Jobless rate would spike to 10% under national bank regulator’s ‘severely adverse’ DFAST scenario

Real gross domestic product (GDP) in the United States would fall 7.5% from its pre-recession peak, unemployment would spike to 10%, inflation would briefly dip below 1%, and asset prices would “fall sharply” under a “severely adverse” scenario for stress testing released by the Office of the Comptroller of the Currency (OCC) Friday.

The scenario is one of three the OCC released (the others being baseline and adverse scenarios) for covered banks and savings associations with $10 billion to $50 billion in assets.

The agency stressed that the scenarios are not economic forecasts from the agency. Rather, the OCC said, the scenarios are designed to assess the strength and resilience of covered institutions in varying economic environments.

The scenarios are published in accordance with the OCC’s final rule that implements stress test requirements of the Dodd-Frank Wall Street Reform and Consumer Protection Act of 2010, which requires covered national banks and federal savings associations with total consolidated assets of more than $10 billion to conduct annual stress tests (Dodd-Frank Act Annual Stress Tests, or DFAST).

“The results of the company-run stress tests provide the OCC with forward-looking information used in bank supervision and will assist the agency in assessing the company’s risk profile and capital adequacy,” the OCC said in a release.
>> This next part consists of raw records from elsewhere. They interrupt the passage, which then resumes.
(** It maps nothing, and nobody sees a difference. *)
Lemma new_ok s procs K L config cr3 rand :
  spaces_ok s procs K L →
  let '(res, s') := AddressSpace_new config cr3 rand s in
  (∀ q v, q ∈ procs → user_addr v → user_read q v (mem s') = user_read q v (mem s)) ∧
  match res with
  | Ok a => (l4_frame a ∉ procs) ∧ spaces_ok s' (l4_frame a :: procs) K L ∧
            ∀ v, user_addr v → user_read (l4_frame a) v (mem s') = None
  | Err e => e = OutOfMemory ∧ full (allocator s') ∧ spaces_ok s' procs K L
  end.
Proof.
  intros [Hm Hh Hlk]. unfold AddressSpace_new. pose proof (allocate_one_ok held s _ Hh) as Hal. destruct (allocate_one s) as [s1 [c|]].
  2: { destruct Hal as (Hh1 & Hm1 & Hf). rewrite Hm1. split; [done|]. split_and!; [done|done|]. split; by rewrite Hm1. }
  destruct Hal as (Hc & _ & Hh1 & Hm1). destruct (copy_kernel_half_ok cr3 c (zero_frame c s1)) as [Ha He].
  set (s2 := copy_kernel_half cr3 c (zero_frame c s1)) in *. cbn [l4_frame].
  assert (chg [c] (mem s) (mem s2)) as Hchg.
  { intros x i Hx Hi. rewrite list_elem_of_singleton in Hx. rewrite He by auto. simpl. by rewrite entry_fill, Hm1, decide_False. }
  assert (∀ i, i ∈ user_entries → entry (mem s2) c i = 0) as Hz.
  { intros i Hi%elem_of_seqZ. rewrite He by (unfold idx; lia). simpl. rewrite entry_fill by (unfold idx; lia). by rewrite decide_True. }
  destruct (empty_agree _ _ _ _ _ Hc Hchg) as [Ht Hp]. destruct (empty_lists _ _ _ _ _ Hc Hchg Hz) as [Et Ep].
  destruct (empty_ok _ _ _ _ _ _ Hm Hc Hchg Hlk Hz) as [Hok' Hlk']. clearbody s2.
  split; [intros q v Hq Hv; by eapply agree_read|]. split_and!.
  - intros Hin. apply Hc, counted_tabs, (in_tabs _ _ c); [done|by left].
  - split; [done| |done]. unfold counted. rewrite Ha, Et, Ep, list_to_set_disj_app. cbn [list_to_set_disj]. rewrite <-refs_new. done.
  - intros v Hv%indices_path. rewrite user_read_entry. by erewrite empty_mmu.
Qed.

(** ** Writing *)

(** What the fault handler finds is what the processor found. *)
Lemma walk_last m r v fl e :
  mmu m r (indices v) = Some (fl, e) →
  let get_table e := if has PRESENT e then Some (pfn e) else None in
  let at_ shift f := entry m f (index_at v shift) in
  ∃ l1, (l3 ← get_table (at_ 39 r); l2 ← get_table (at_ 30 l3); get_table (at_ 21 l2)) = Some l1 ∧
        last_table m r (indices v) = Some (l1, index_at v 12) ∧ e = at_ 12 l1 ∧ has PRESENT e = true.
Proof.
  unfold indices. cbn [mmu last_table]. intros Hm. cbv beta zeta. destruct (has PRESENT (entry m r _)); [|done]. cbn [negb mbind option_bind] in *.
  destruct (has PRESENT (entry m (pfn (entry m r _)) _)); [|done]. cbn [negb mbind option_bind] in *.
  destruct (has PRESENT (entry m (pfn (entry m (pfn (entry m r _)) _)) _)); [|done]. cbn [negb mbind option_bind] in *.
  eexists. split_and!; [done|done| |];
  destruct (has PRESENT (entry m (pfn (entry m (pfn (entry m (pfn (entry m r _)) _)) _)) _)) eqn:E; try done; cbn in Hm; congruence.
Qed.

Lemma refs_moved (t p p' k : gmultiset Z) (o n : Z) :
  p' ⊎ {[+ o +]} = p ⊎ {[+ n +]} → ({[+ n +]} ⊎ (t ⊎ (p ⊎ k))) ∖ {[+ o +]} = t ⊎ (p' ⊎ k).
Proof. multiset_solver. Qed.

Lemma refs_cancel (p p' : gmultiset Z) (o : Z) : p' ⊎ {[+ o +]} = p ⊎ {[+ o +]} → p' = p.
Proof. multiset_solver. Qed.

Lemma set_frame_plain f i n e s :
  has HUGE_PAGE e = false → set_frame f i n (Z.setbit (flags e) WRITABLE) s = Some (set_entry f i (writable_entry n e) s).
Proof.
  intros Hh. unfold set_frame. assert (has HUGE_PAGE (Z.setbit (flags e) WRITABLE) = false) as ->; [|done].
  unfold has. rewrite Z.setbit_eqb by done. fold (has HUGE_PAGE (flags e)). by rewrite has_flags, Hh.
Qed.

Lemma set_entry_mem f i e s : mem (set_entry f i e s) = <[f * 512 + i := e]> (mem s).
Proof. done. Qed.

Lemma set_entry_allocator f i e s : allocator (set_entry f i e s) = allocator s.
Proof. done. Qed.

Section fault.
Context s (r : Z) (procs : list Z) (K : gmultiset Z) (L : list Z) (v : Z) (fl : list Z) (e l1 : Z).
Context (Hok : mem_ok (mem s) (r :: procs)) (Hv : user_addr v) (Hm : mmu (mem s) r (indices v) = Some (fl, e)).
Context (Hl : last_table (mem s) r (indices v) = Some (l1, index_at v 12)) (Hlk : leaks ((r :: procs) ≫= utabs (mem s)) K L).

Definition unchanged s' : Prop :=
  ∀ q w, q ∈ r :: procs → user_addr w → user_read q w (mem s') = user_read q w (mem s).

Definition served s' : Prop :=
  spaces_ok s' (r :: procs) K L ∧ unchanged s' ∧ ∃ e2, mmu (mem s') r (indices v) = Some (fl, e2) ∧ has WRITABLE e2 = true.

Lemma fault_frame : pfn e ∈ (r :: procs) ≫= upages (mem s) ∧ (pfn e ∉ (r :: procs) ≫= utabs (mem s)).
Proof.
  assert (pfn e ∈ (r :: procs) ≫= upages (mem s)) as Hin
    by (apply (in_pages _ _ r); [by left|]; eapply mmu_pages; [by apply indices_path|done]).
  split; [done|]. intros Ht. by apply (mo_disj _ _ Hok _ Ht).
Qed.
More specifically, the scenarios propose:

  • Baseline: Moderate economic expansion in U.S., with Real Gross Domestic Product (GDP) growing on average between 2% and 2.5% over the scenario period, with slightly stronger growth during 2018. The unemployment rate initially declines to below 4% before rising slowly and Consumer Price Index (CPI) inflation rises to a little under 2.5% at an annual rate before dropping back to about 2.25%. Treasury yields are assumed to rise modestly across the maturity spectrum. Equity prices rise by an average of about 5% per year. The baseline scenario for international economic activity and inflation features an expansion in activity, albeit one that proceeds at different rates across countries.
  • Adverse: Weakening economic activity across all countries, accompanied by rapid declines in long-term rates and flattening yield curves. The U.S. economy experiences a moderate recession and the unemployment rate rises steadily, peaking at 7% in the third quarter of 2019. Financial conditions tighten for corporations and households during the recession and asset prices decline.
  • Severely Adverse: Severe global recession accompanied by a global aversion to long-term fixed-income assets, resulting in a steepening yield curve. U.S. real GDP declines 7.5% from its pre-recession peak, with unemployment reaching 10% and CPI inflation briefly falling below 1% at an annual rate. Asset prices fall sharply. Internationally, severe recessions occur in the euro area, the United Kingdom, and especially Japan, and a shallow and brief recession in developing Asia. As a result of the sharp contraction in economic activity, all foreign economies included in the scenario experience a decline in consumer prices.